During the week we spend a lot of time waiting for things. Particularly at this time of year people who commute know the utter frustration of delays and cancellation to our transport often due to adverse weather, whilst those who drive cars find a new spiritual challenge to the virtue of patience in long queues caused by road works, accidents or the sheer volume of traffic. But there are many different types of waiting and not of all of them are negatively stressful, there’s the anticipation of something exciting or good, such as a new baby, holiday, birthday or anniversary, of journeys to meet people we love or waiting for them to come to us. Anticipation of these things makes waiting a different experience that keeps us alert to the future and gives us some meaning and joy especially the hope of things to come and the possibility of change that is good.

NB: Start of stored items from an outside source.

(** * servidor.js: the CRUD service over the table [usuarios]

    A shallow embedding of
    [ejemplos_de_clase/ajax_curso2526 _bueno/servidor.js]: five Express
    routes, each of which hands at most one SQL statement to the shared
    connection [db] and answers from the callback of [db.query]. *)

From Stdlib Require Import ZArith List Ascii String Bool Lia.
From stdpp Require Import base option gmap strings pretty.
Import ListNotations.

Local Open Scope Z_scope.
Local Open Scope string_scope.

(** ** JavaScript values *)

(** The values that travel through the routes: what [express.json()] parses
    out of a request body, what [mysql2] puts in a result row, and what is
    handed to [res.json].  Numbers are the integers (ids, counts and integer
    literals of a JSON body); [JUndefined] is what destructuring yields for
    a property that is not there. *)
#[warnings="-register-all"]
Inductive JsVal : Type :=
| JUndefined
| JNull
| JBool (b : bool)
| JNum (n : Z)
| JStr (s : string)
| JArr (items : list JsVal)
| JObj (props : list (string * JsVal)).

(** [!v] is [negb (truthy v)]: the falsy values are [undefined], [null],
    [false], [0] and the empty string; arrays and objects are truthy. *)
Definition truthy (v : JsVal) : bool :=
  match v with
  | JUndefined | JNull => false
  | JBool b => b
  | JNum n => negb (Z.eqb n 0)
  | JStr s => negb (String.eqb s "")
  | JArr _ | JObj _ => true
  end.

(** ** Requests and responses *)

(** [req.params.id] is the path segment matched by [:id], always a string;
    [req.body] is the object parsed by [express.json()].  The two routes on
    [/api/usuarios] never look at [params_id]. *)
Record Request := {
  params_id : string;
  body : gmap string JsVal
}.

(** [const { nombre } = req.body]: the property, or [undefined]. *)
Definition prop (o : gmap string JsVal) (k : string) : JsVal :=
  default JUndefined (o !! k).

(** The response under construction: Express starts it with status 200. *)
Record Res := { statusCode : Z }.

Definition res : Res := {| statusCode := 200 |}.

Definition status (c : Z) (r : Res) : Res := {| statusCode := c |}.

(** What the client receives: [json v r] sends [v] with the status of [r]. *)
Record Response := {
  code : Z;
  payload : JsVal
}.

Definition json (v : JsVal) (r : Res) : Response :=
  {| code := statusCode r; payload := v |}.

(** ** The connection *)

(** The [err] argument of a callback. *)
Record JsError := { message : string }.

(** The [results] argument of a callback: an array of row objects for a
    SELECT, a result header for INSERT, UPDATE and DELETE. *)
Inductive Results : Type :=
| Rows (rows : list JsVal)
| Header (insertId affectedRows : Z).

(** The callback of [db.query] gets [(err, results)] with [err] null on
    success. *)
Inductive Outcome : Type :=
| Failed (err : JsError)
| Succeeded (results : Results).

(** [results] as a value, for [res.json(results)]; of a result header the
    model keeps [insertId] and [affectedRows]. *)
Definition value_of (r : Results) : JsVal :=
  match r with
  | Rows rows => JArr rows
  | Header i n => JObj [("affectedRows", JNum n); ("insertId", JNum i)]
  end.

(** [results.length], [results[0]] and [result.insertId]; a property that
    is not there reads as [undefined]. *)
Definition length_of (r : Results) : JsVal :=
  match r with
  | Rows rows => JNum (Z.of_nat (List.length rows))
  | Header _ _ => JUndefined
  end.

Definition first_of (r : Results) : JsVal :=
  match r with
  | Rows (row :: _) => row
  | Rows [] => JUndefined
  | Header _ _ => JUndefined
  end.

Definition insertId_of (r : Results) : JsVal :=
  match r with
  | Rows _ => JUndefined
  | Header i _ => JNum i
  end.

(** [v === 0] *)
Definition is_zero (v : JsVal) : bool :=
  match v with
  | JNum n => Z.eqb n 0
  | _ => false
  end.

(** A route either answers at once or hands one statement, its values and
    a callback to [db.query]. *)
Inductive Handler : Type :=
| Done (r : Response)
| Query (sql : string) (values : list JsVal) (callback : Outcome -> Response).

(** ** The routes *)

(** [{ error: err.message }] and [{ message: m }] *)
Definition error_body (err : JsError) : JsVal :=
  JObj [("error", JStr (message err))].

Definition message_body (m : string) : JsVal :=
  JObj [("message", JStr m)].

(** [app.get('/api/usuarios', ...)] *)
Definition get_usuarios (req : Request) : Handler :=
  let sql := "SELECT * FROM usuarios" in
  Query sql [] (fun o =>
    match o with
    | Failed err => json (error_body err) (status 500 res)
    | Succeeded results => json (value_of results) res
    end).

(** [app.get('/api/usuarios/:id', ...)] *)
Definition get_usuario (req : Request) : Handler :=
  let id := params_id req in
  Query "SELECT * FROM usuarios WHERE id = ?" [JStr id] (fun o =>
    match o with
    | Failed err => json (error_body err) (status 500 res)
    | Succeeded results =>
        if is_zero (length_of results)
        then json (message_body "Usuario no encontrado") (status 404 res)
        else json (first_of results) res
    end).

(** [app.post('/api/usuarios', ...)] *)
Definition post_usuario (req : Request) : Handler :=
  let nombre := prop (body req) "nombre" in
  let telefono := prop (body req) "telefono" in
  let email := prop (body req) "email" in
  if negb (truthy nombre) || negb (truthy email)
  then Done (json (message_body "Nombre y email son obligatorios") (status 400 res))
  else
    let sql := "INSERT INTO usuarios (nombre, telefono, email) VALUES (?, ?, ?)" in
    Query sql [nombre; telefono; email] (fun o =>
      match o with
      | Failed err => json (error_body err) (status 500 res)
      | Succeeded result =>
          json (JObj [("id", insertId_of result); ("nombre", nombre);
                      ("telefono", telefono); ("email", email)])
               (status 201 res)
      end).
(** The project of [host_win] seen from another launcher of the same
    directory, NIBOR_Recon.pyw, whose application fails at start-up. *)
Definition host_win_pyw : host :=
  {| h_cwd := ["C:"; "Users"; "u"; "Desktop"];
     h_file := Abs ["C:"; "proj"; "NIBOR_Recon.pyw"];
     h_home := ["C:"; "Users"; "u"];
     h_executable := "C:\Py\pythonw.exe";
     h_platform := "win32";
     h_sys_path := [["C:"; "Py"; "Lib"]];
     h_is_dir := fun d => bool_decide (d = ["C:"; "proj"]);
     h_is_file := fun p => bool_decide (p = ["C:"; "proj"; "main.py"]);
     h_on_path := fun n => String.eqb n "pythonw";
     h_console := false;
     h_main_ends := Raised (PyError "ModuleNotFoundError") |}.

(** ** The runs of the four launchers, in closed form *)

Lemma creationflags_hidden (h : host) :
  Z.testbit (if String.eqb (h_platform h) "win32" then CREATE_NO_WINDOW else 0) 27
  = on_windows h.
Proof. unfold on_windows. destruct (String.eqb _ _); reflexivity. Qed.

Lemma is_python_executable (h : host) : is_python h (h_executable h) = true.
Proof. unfold is_python. rewrite String.eqb_refl. reflexivity. Qed.

Lemma NIBOR_Recon_run (h : host) :
  let d := dirname (launcher_location h) in
  let ev := Spawn [h_executable h; "main.py"] d (on_windows h) false in
  run NIBOR_Recon h =
    if h_is_dir h d
    then (Ok tt, {| cwd := h_cwd h; sys_path := h_sys_path h;
                    trace := [{| call := ev; done_ok := true |}] |})
    else (Raised (OSError (if on_windows h then "NotADirectoryError"
                           else "FileNotFoundError") d),
          {| cwd := h_cwd h; sys_path := h_sys_path h;
             trace := [{| call := ev; done_ok := false |}] |}).
Proof.
  cbv zeta. unfold run, NIBOR_Recon, subprocess_Popen, os_path_abspath, bind, get_cwd, ret.
  cbn [init cwd]. unfold os_path_dirname. rewrite creationflags_hidden.
  fold (launcher_location h).
  destruct (h_is_dir h (dirname (launcher_location h))); reflexivity.
Qed.
Lemma lightOf_eq (r g b q p : Q) :
  Math_max3 r g b == q -> Math_min3 r g b == p -> lightOf r g b == (q + p) / 2.
Proof.
  intros HM Hm. unfold lightOf, rgbToHsl.
  destruct (Qeq_dec (Math_max3 r g b) (Math_min3 r g b)); cbn [snd];
    rewrite HM, Hm; reflexivity.
Qed.

Lemma satOf_grey (r g b : Q) :
  Math_max3 r g b == Math_min3 r g b -> satOf r g b = 0 /\ hueOf r g b = 0.
Proof.
  intro H. unfold satOf, hueOf, rgbToHsl.
  destruct (Qeq_dec (Math_max3 r g b) (Math_min3 r g b)); [split; reflexivity | contradiction].
Qed.

Lemma satOf_low (r g b q p : Q) :
  Math_max3 r g b == q -> Math_min3 r g b == p -> p < q -> (q + p) / 2 <= 1 / 2 ->
  satOf r g b == (q - p) / (q + p).
Proof.
  intros HM Hm Hpq Hl. unfold satOf, rgbToHsl.
  destruct (Qeq_dec (Math_max3 r g b) (Math_min3 r g b)) as [E | _];
    [exfalso; rewrite HM, Hm in E; lra |].
  cbn [fst snd].
  destruct (Qlt_le_dec (1 / 2) ((Math_max3 r g b + Math_min3 r g b) / 2)) as [Hhi | _].
  - exfalso. rewrite HM, Hm in Hhi. lra.
  - rewrite HM, Hm. reflexivity.
Qed.

Lemma satOf_high (r g b q p : Q) :
  Math_max3 r g b == q -> Math_min3 r g b == p -> p < q -> 1 / 2 < (q + p) / 2 ->
  satOf r g b == (q - p) / (2 - q - p).
Proof.
  intros HM Hm Hpq Hl. unfold satOf, rgbToHsl.
  destruct (Qeq_dec (Math_max3 r g b) (Math_min3 r g b)) as [E | _];
    [exfalso; rewrite HM, Hm in E; lra |].
  cbn [fst snd].
  destruct (Qlt_le_dec (1 / 2) ((Math_max3 r g b + Math_min3 r g b) / 2)) as [_ | Hlo].
  - rewrite HM, Hm. reflexivity.
  - exfalso. rewrite HM, Hm in Hlo. lra.
Qed.

Section Hue.
Variables r g b q p : Q.
Hypothesis HM : Math_max3 r g b == q.
Hypothesis Hm : Math_min3 r g b == p.
Hypothesis Hpq : p < q.

Lemma hue_red_up : r == q -> b <= g -> hueOf r g b == (g - b) / (q - p) / 6.
Proof.
  intros Hr Hbg. unfold hueOf, rgbToHsl.
  destruct (Qeq_dec (Math_max3 r g b) (Math_min3 r g b)) as [E | _];
    [exfalso; rewrite HM, Hm in E; lra |].
  cbn [fst].
  destruct (Qeq_dec (Math_max3 r g b) r) as [_ | N];
    [| exfalso; apply N; rewrite HM, Hr; reflexivity].
  destruct (Qlt_le_dec g b) as [L | _]; [exfalso; lra |].
  rewrite HM, Hm. field. lra.
Qed.

Lemma hue_red_down : r == q -> g < b -> hueOf r g b == ((g - b) / (q - p) + 6) / 6.
Proof.
  intros Hr Hbg. unfold hueOf, rgbToHsl.
  destruct (Qeq_dec (Math_max3 r g b) (Math_min3 r g b)) as [E | _];
    [exfalso; rewrite HM, Hm in E; lra |].
  cbn [fst].
  destruct (Qeq_dec (Math_max3 r g b) r) as [_ | N];
    [| exfalso; apply N; rewrite HM, Hr; reflexivity].
  destruct (Qlt_le_dec g b) as [_ | L]; [| exfalso; lra].
  rewrite HM, Hm. reflexivity.
Qed.

Lemma hue_green : r < q -> g == q -> hueOf r g b == ((b - r) / (q - p) + 2) / 6.
Proof.
  intros Hr Hg. unfold hueOf, rgbToHsl.
  destruct (Qeq_dec (Math_max3 r g b) (Math_min3 r g b)) as [E | _];
    [exfalso; rewrite HM, Hm in E; lra |].
  cbn [fst].
  destruct (Qeq_dec (Math_max3 r g b) r) as [E | _];
    [exfalso; rewrite HM in E; lra |].
  destruct (Qeq_dec (Math_max3 r g b) g) as [_ | N];
    [| exfalso; apply N; rewrite HM, Hg; reflexivity].
  rewrite HM, Hm. reflexivity.
Qed.
(* ===== verification/Prelude.v ===== *)
(** * FSCommunityGame: a verified model of the game simulation in [src/js/script.js]

    The program is a single-file browser game.  A flying object (the player)
    falls under gravity, is lifted by taps, and must pass between pairs of
    obstacles while collecting coins, hearts and power-up capsules.  All of
    the program's state lives in top-level [let] variables of [script.js],
    mutated by three input handlers ([handleMobileInput], [handleDesktopInput],
    [handleDesktopInputMouse]), by [resizeCanvas] and by the animation
    callback [gameLoop].  While a game is played, [gameLoop] moves the player,
    runs the boost and power-up timers and calls, in this order,
    [checkInvincibility], [generateObstacles], [Obstacle.update],
    [Coin.update], [drawPlayer], [detectCollision], [updateScore] (which calls
    [updateLevel]) and [updateParticles]; it then drops what has left the
    canvas, counts the frame and asks the browser for the next frame.

    ** How the program is modelled

    - Numbers.  JavaScript numbers are modelled as exact numbers: quantities
      that the program only ever gives integer values ([score], [lives],
      [level], [coinCount], [pipeStreak], [frame], [shakeTimer],
      [invincibleTimer], [invincibleCount], the millisecond clock [Date.now()])
      are [Z]; positions, sizes, speeds, the animation timestamp and the two
      timers decremented by the frame's [deltaTime] are rationals [Q].
      Rounding of IEEE doubles is not modelled; theorems on [Q] fields are
      stated with [==], with order, or as equations between the very
      expressions of the source.  [%] is [Z.rem] (truncating, as in
      JavaScript).  No value is bounded: integers stay far below 2^53 in any
      session the theorems describe, and nothing is proved by running out of
      range.
    - State.  The globals are the fields of one record [Entities.World], with
      the source's names; objects are records in a module of their own
      ([Player.t], [Obstacle.t], [Coin.t], [Particle.t], [PowerUp.t], ...).
      A function of the program that mutates globals is a function
      [World -> World]; sequencing is [let w := ... in].  Arrays are lists;
      an assignment past the end of [unlocks] extends it, as in JavaScript
      ([js_set]).
    - The environment.  [Math.random()] reads an oracle stream
      [rand : nat -> Q] through a cursor (both fields of the world; calls made
      only to pick a colour while drawing are not counted, which loses nothing
      because the stream is arbitrary).  [Date.now()] and the animation
      timestamp are arguments of the handlers and of [gameLoop]; the two reads
      of [Date.now()] inside one call of [detectCollision] are one value.
      [localStorage] is the pair of items the program uses ([highScore],
      [unlocks]).  Sound cues are appended to the field [sounds] (newest
      first) and shared posts to [posts]: they are the program's outputs.
      The text of the four display elements of lines 7-10 is the field
      [hud]; every assignment to [textContent] is a statement of the
      operation that makes it.  What is drawn on the canvas is not a field:
      a drawing function is modelled by the list of the calls it makes on
      the 2D context ([Render]), for the state in which the source calls
      it.
      [requestAnimationFrame] is the flag [rafPending]: the browser runs
      [gameLoop] only while it is set, the call consumes it, and line 1057
      sets it again.
    - Exceptions.  Every function body is wrapped in [try/catch]; on the
      modelled paths no statement can throw, so the handlers are total
      functions.
    - Recursion.  Every loop of the program is a structural recursion on a
      list or on a count ([replicateState], [mapState], [pickupCoins],
      [unlockFrom], [pushParticles]): no fuel is used, and every definition
      evaluates with [vm_compute] on the sample worlds of the witnesses.

    ** Files

    - [Prelude] (this file): boolean comparisons on [Q] with their
      specifications, the case-analysis tactics, the generator of record
      setters, the hint database [game], list lemmas and the state-passing
      iterators shared by the components.
    - [Entities]: the data model (catalog [flyingObjects], the object records,
      [World], its field setters, the oracle [random], the sound log, the
      initial world [loadWorld] of lines 94-135), field-wise equality of
      worlds and the tactics that read fields through setters; the views
      [counters], [clocks], [store], [hud] and [shape] of a world and the
      class [Keeps], by which a component promises that an operation leaves
      a view alone; the predicates [hud_ok] (the displays show the
      counters) and [Typed] (the indices are in range and the player is an
      instance of the selected catalog entry).
    - [Storage]: the readers of the two stored items ([parse_unlocks] for
      the JSON text of the unlock flags, [parse_Z] for the decimal text of
      the high score), the load [boot] of lines 94 and 115, which fails on a
      text the readers reject, the relation [stored] between a world and its
      store, and the class [Persisted] of the write/read round trip.
    - [Particles]: [createParticles] with its cap, [updateParticles], the
      boost trail of [drawPlayer]; the frame relation [only_particles].
    - [Background]: [resetBackground] and the state change of
      [drawBackground]; the frame relation [only_background].
    - [Spawner]: the [Obstacle] and [Coin] constructors and [update] methods,
      [generateObstacles].
    - [Progression]: [getLevelThreshold], [updateLevel], [checkInvincibility],
      [updateScore], with the reference definitions ([pipeReward],
      [unlocksFor], [markPassed]) the loops are proved equal to.
    - [Collision]: [detectCollision]: the pickup loop, the hazard test, the
      resolution of a collision and the blast.
    - [Session]: [resetGame], the three input handlers and the share text;
      the session mode read from the flags, and the six intents ([handled])
      every input resolves to.
    - [Loop]: the statements of [gameLoop] ([physics], [boostStep],
      [powerUpStep], [shake], [layoutObjectAreas], frame admission),
      [gameLoop] itself, [resizeCanvas], the events of the program and its
      transition function [step], reachable worlds, the invariant [WF] and
      the mode machine.
    - [Render]: the calls on the 2D context ([Cmd]), the display list of
      every drawing function and of a whole frame ([gameLoop_calls]), the
      rectangles a list of calls fills and the depth of its stack of saved
      states.

    ** What the theorems show

    Each component file proves the functional behaviour of its operations on
    every branch, a frame equation that names the only fields an operation
    writes, the equality of each loop with a list-level reference
    definition, and the [Keeps] instances of its operations, which are all
    the loop needs to know of the operations that are not rules of the game.  [Collision] shows how a collision is resolved, that the
    lives stay in range, and what the debounce and the invincibility skip.
    [Progression] shows the reward of passed pipes, the high score, the
    unlocks, victory, level tuning and the length of the invincibility
    window.  [Session] shows the reset, the 150 ms rate limit of inputs and
    that the handlers refine the six intents of [handled].  [Loop] composes
    them: the invariant [WF] holds in every world reachable from [loadWorld],
    and so does [Typed]; in every world reachable from [boot] the store
    reads back as the current unlock flags and high score ([Storage] proves
    the round trip of the two texts and characterises the loads that fail)
    and the displays show the counters ([hud_ok]);
    every event moves the session mode along
    Intro -> Playing -> GameOver/Victory -> Intro; a frame that is not late
    runs and requests the next one, and a frame later than 50 ms ends the
    animation loop for good; on a display of pixel ratio 3 no pointer
    position reaches a selection rectangle or a button.  [Render] relates
    what is drawn to what the rules test: the hazard test of a playing frame
    is the overlap of the rectangle of the player with the rectangles
    [Obstacle.draw] has just filled, the mouse handler of the end screen
    tests the two rectangles the end screen fills, and every frame restores
    the context state it saves.  Theorems with hypotheses come with a witness: a
    closed instance on a sample world, whose hypotheses are checked by
    computation.

    ** Not modelled

    Pixels: the display lists say which calls are made with which
    arguments, not what the canvas looks like.  Two arguments are symbolic:
    the hue of a star, a [Math.random()] per star and frame that the oracle
    does not count, and the pulse [Math.sin(frame * 0.03) * 0.1 + 1] of a
    nebula.  Audio synthesis inside [playSound] (the oscillator graph; which
    cue is played is modelled) and [console.log] are not modelled.  The
    document is not under [src/]: the pointer coordinates are taken in the
    coordinates of the canvas, and the initial text of the score display is
    unknown.  The readers of [Storage] accept the texts the program writes (a JSON
    array of [true] and [false] without blanks, a decimal integer); on any
    other stored text [boot] answers [None], which stands both for the
    [SyntaxError] of [JSON.parse] at line 94 and for stored values of another
    shape, on which the program would run with values outside the model.  A
    hole left by an assignment past the end of [unlocks] is written as
    [false], where [JSON.stringify] writes [null]; both are falsy when read
    back, and no hole arises from a store of at least four flags.  The text
    handed to the sharing page is recorded before URL encoding. *)

From Stdlib Require Import ZArith QArith Qround Qminmax Lqa Lia Bool List RelationClasses.
Import ListNotations.

Declare Scope game_scope.
Delimit Scope game_scope with game.
(** C38: A mouse click while playing does not flap, yet it is an accepted
    input: it stamps the input clock, so that a Space press within the next
    150 ms is ignored. *)
Theorem click_blocks_flap now now' x y w :
  mode w = Playing -> accepts now (Click x y) w = true -> (now' - now < 150)%Z ->
  handleInput now' (Key "Space") (handleInput now (Click x y) w)
  = set_lastInputTime now w.
Proof.
  intros M A H. rewrite handleInput_debounced by now rewrite handleInput_accepted.
  pose proof (mode_flags w) as Fl. rewrite M in Fl. destruct Fl as (I & G & V).
  unfold accepts in A. rewrite andb_true_r in A. apply negb_true_iff in A.
  cbn [handleInput]. unfold handleDesktopInputMouse. rewrite A. simpl_goal.
  now rewrite I, G, V.
Qed.

Lemma click_blocks_flap_witness :
  handleInput 1100 (Key "Space")
    (handleInput 1000 (Click 10 10) (set_intro false demoWorld))
  = set_lastInputTime 1000 (set_intro false demoWorld).
Proof. apply click_blocks_flap; [reflexivity | reflexivity | lia]. Defined.

Lemma postScore_eq w : postScore w = set_posts (tweet w :: posts w) w.
Proof. reflexivity. Qed.

(** The text that is shared for 120 points after a lost game. *)
Lemma tweet_example :
  tweet (set_score 120 (set_gameOver true demoWorld))
  = "Scored 120 in $fullsend Community Challenge! #FullSend"%string.
Proof. reflexivity. Qed.

(** For the mouse the two buttons are disjoint; for touch, with its
    20-pixel margin, they overlap on a band of 20 pixels, and there "send
    again" wins: the game is reset and nothing is shared. *)
Theorem endScreenInput_overlap x y w :
  (inButton 0 (playAgainY w) x y w = true -> inButton 0 (postScoreY w) x y w = false) /\
  (centerX w <= x <= centerX w + buttonWidth ->
   postScoreY w - 20 <= y <= playAgainY w + buttonHeight + 20 ->
   endScreenInput 20 x y w = resetGame w).
Proof.
  unfold endScreenInput, inButton, playAgainY, postScoreY, buttonHeight. split.
  - intros H. reflect_hyps. apply andb_false_iff. left. apply andb_false_iff. right.
    apply Qleb_false. lra.
  - intros [X1 X2] [Y1 Y2].
    replace ((x >=? centerX w)%game) with true by (symmetry; apply Qleb_true; lra).
    replace ((x <=? centerX w + buttonWidth)%game) with true
      by (symmetry; apply Qleb_true; lra).
    replace ((y >=? canvasHeight w / 2 + 80 - 20)%game) with true
      by (symmetry; apply Qleb_true; lra).
    replace ((y <=? canvasHeight w / 2 + 80 + 50 + 20)%game) with true
      by (symmetry; apply Qleb_true; lra).
    reflexivity.
Qed.

Lemma endScreenInput_overlap_witness :
  endScreenInput 20 400 440 demoWorld = resetGame demoWorld.
Proof.
  apply endScreenInput_overlap; split; vm_compute; discriminate.
Defined.
(** [Iterator::sum] and [Iterator::product] over a lazily mapped iterator whose
    items may panic: the first panicking item aborts. The values are kept in
    [Z]; no input of these puzzles comes near the 64-bit range. *)
Fixpoint sum_opt (xs : list (option Z)) : option Z :=
  match xs with
  | [] => Some 0
  | x :: xs' => v <- x ;; s <- sum_opt xs' ;; Some (v + s)
  end.

(** ** Day 1 *)
Module Day01.

(** The number of one line: its first and last digit, parsed together. *)
Definition line_number (line : text) : option Z :=
  let digits := filter is_digit10 (trim line) in
  match digits with
  | [] => None  (* digits.first().unwrap() *)
  | d :: _ => parse_i64 [d; last digits d]
  end.

Definition sum_numbers (input : text) : option Z :=
  sum_opt (map line_number (lines input)).

Definition part1 (input : text) : option Z := sum_numbers input.

Local Open Scope string_scope.

Definition replacements : list (string * string) :=
  [("one", "o1e"); ("two", "t2o"); ("three", "th3ee"); ("four", "f4ur");
   ("five", "f5ve"); ("six", "s6x"); ("seven", "se7en"); ("eight", "ei8ht");
   ("nine", "n9ne")].

Definition part2 (input : text) : option Z :=
  let input_fixed :=
    fold_left (fun s '(search, repl) => replace (txt search) (txt repl) s)
      replacements input in
  sum_numbers input_fixed.

(** The example inputs of the tests: a Rust ["\"] line continuation drops the
    first line's indentation, the later lines keep theirs. *)
Definition indent : string := "            ".
Definition nl : string := String (ascii_of_nat 10) EmptyString.

Definition example1 : text :=
  txt ("1abc2" ++ nl ++ indent ++ "pqr3stu8vwx" ++ nl ++ indent ++ "a1b2c3d4e5f"
       ++ nl ++ indent ++ "treb7uchet").

Definition example2 : text :=
  txt ("two1nine" ++ nl ++ indent ++ "eightwothree" ++ nl ++ indent
       ++ "abcone2threexyz" ++ nl ++ indent ++ "xtwone3four" ++ nl ++ indent
       ++ "4nineeightseven2" ++ nl ++ indent ++ "zoneight234" ++ nl ++ indent
       ++ "7pqrstsixteen").

End Day01.

(** ** Day 6 *)
Module Day06.

(** Integers of the source ([I = i64]) are unbounded here: the source's
    arithmetic overflows on large races, and the properties below that depend
    on it keep to inputs where it does not.

    [ways_to_win]: the loop [for t in 0..max_time], counting the hold times
    [t] whose distance [(max_time - t) * t] beats the record. [n] is the
    number of iterations left. *)
Fixpoint ways_go (max_time record_distance : Z) (t : Z) (n : nat) (wins : Z) : Z :=
  match n with
  | O => wins
  | S n' =>
      let speed := t in
      let remaining_time := max_time - t in
      let dist := remaining_time * speed in
      ways_go max_time record_distance (t + 1) n'
        (if dist >? record_distance then wins + 1 else wins)
  end.

Definition ways_to_win (round : Z * Z) : Z :=
  let '(max_time, record_distance) := round in
  ways_go max_time record_distance 0 (Z.to_nat max_time) 0.

(** The numbers of one line: the part after the last [':'], trimmed and split
    at whitespace; they are parsed lazily, when [zip] pulls them. *)
Definition numbers (line : text) : list text :=
  split_whitespace (trim (last (split_on 58%N line) [])).

(** [times.zip(distances)]: [zip] pulls from [times] first, so a time is
    parsed even when no distance is left for it. *)
Fixpoint zip_parse (ts ds : list text) : option (list (Z * Z)) :=
  match ts with
  | [] => Some []
  | t :: ts' =>
      tv <- parse_i64 t ;;
      match ds with
      | [] => Some []
      | d :: ds' => dv <- parse_i64 d ;;
                    rest <- zip_parse ts' ds' ;; Some ((tv, dv) :: rest)
      end
  end.

Fixpoint product (xs : list Z) : Z :=
  match xs with [] => 1 | x :: xs' => x * product xs' end.

Definition part1 (input : text) : option Z :=
  match map numbers (lines input) with
  | times :: distances :: _ =>
      rounds <- zip_parse times distances ;;
      Some (product (map ways_to_win rounds))
  | _ => None  (* .pair(): next().unwrap() *)
  end.

Definition part2 (input : text) : option Z :=
  part1 (replace [32%N] [] input).

Local Open Scope string_scope.

Definition example : text :=
  txt ("Time:      7  15   30" ++ Day01.nl ++ Day01.indent ++ "Distance:  9  40  200").

End Day06.

(** ** Day 20 *)

(** The result of a loop that may not terminate, run with a fuel budget:
    [OutOfFuel] only says the budget was spent. *)
Inductive run (A : Type) : Type :=
| Finished (a : A)
| Panicked
| OutOfFuel.
Arguments Finished {A} a.
Arguments Panicked {A}.
Arguments OutOfFuel {A}.

Fixpoint text_eqb (a b : text) : bool :=
  match a, b with
  | [], [] => true
  | x :: a', y :: b' => (x =? y)%N && text_eqb a' b'
  | _, _ => false
  end.

Module Day20.

Inductive ModuleType := Broadcast | FlipFlop | Conjunction.

Record Module := mkModule {
  name : text;
  module_type : ModuleType;
  inputs : list text;
  input_values : list bool;
  outputs : list text
}.

(** [HashMap<String, Module>], as its entries in iteration order. *)
Definition Circuit := list (text * Module).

We are back into the liturgical season of Advent, which if full of scriptural and textual images that show us the waiting and hoping of countless numbers of people, of Israel, of our forefathers and mothers in the faith and in the anticipation of the great unknown cloud of witnesses throughout the ages, that God will come to us in person, that as Lady Julian of Norwich put it so succinctly, ‘All shall be well, and all shall be well and all manner of thing shall be well ’. That’s the perennial hope of faithful Christians, somehow in the plan of salvation, the unfolding of God’s relationship with us through history and all creation there is an end to our waiting, to all the negativity of life and a coming home to love and joy.

This first Sunday of Advent gives us that scriptural focus of hope, waiting and anticipation of something fantastic , it gives us glimpses of God dancing through history calling us to see the Spirit at work in gifts and events, it sharpens our minds by letting Paul tell us that we wait in what we call ‘joyful hope for the coming of our saviour Jesus Christ’ and not to be afraid of waiting. Not for us the tendency to become apocalyptic when we see strange things, when wars and weather cause such damage, when hurts and conflicts oppress others, not for us the images of wrath, the dies irae, instead we are called to lift up our heads and live our Christian lives in the expectation of Christ calling us together on a day, not of wrath, but of salvation.

Fr Robin Gibbons is an Eastern Rite Chaplain for the Melkite Greek Catholics in Britain.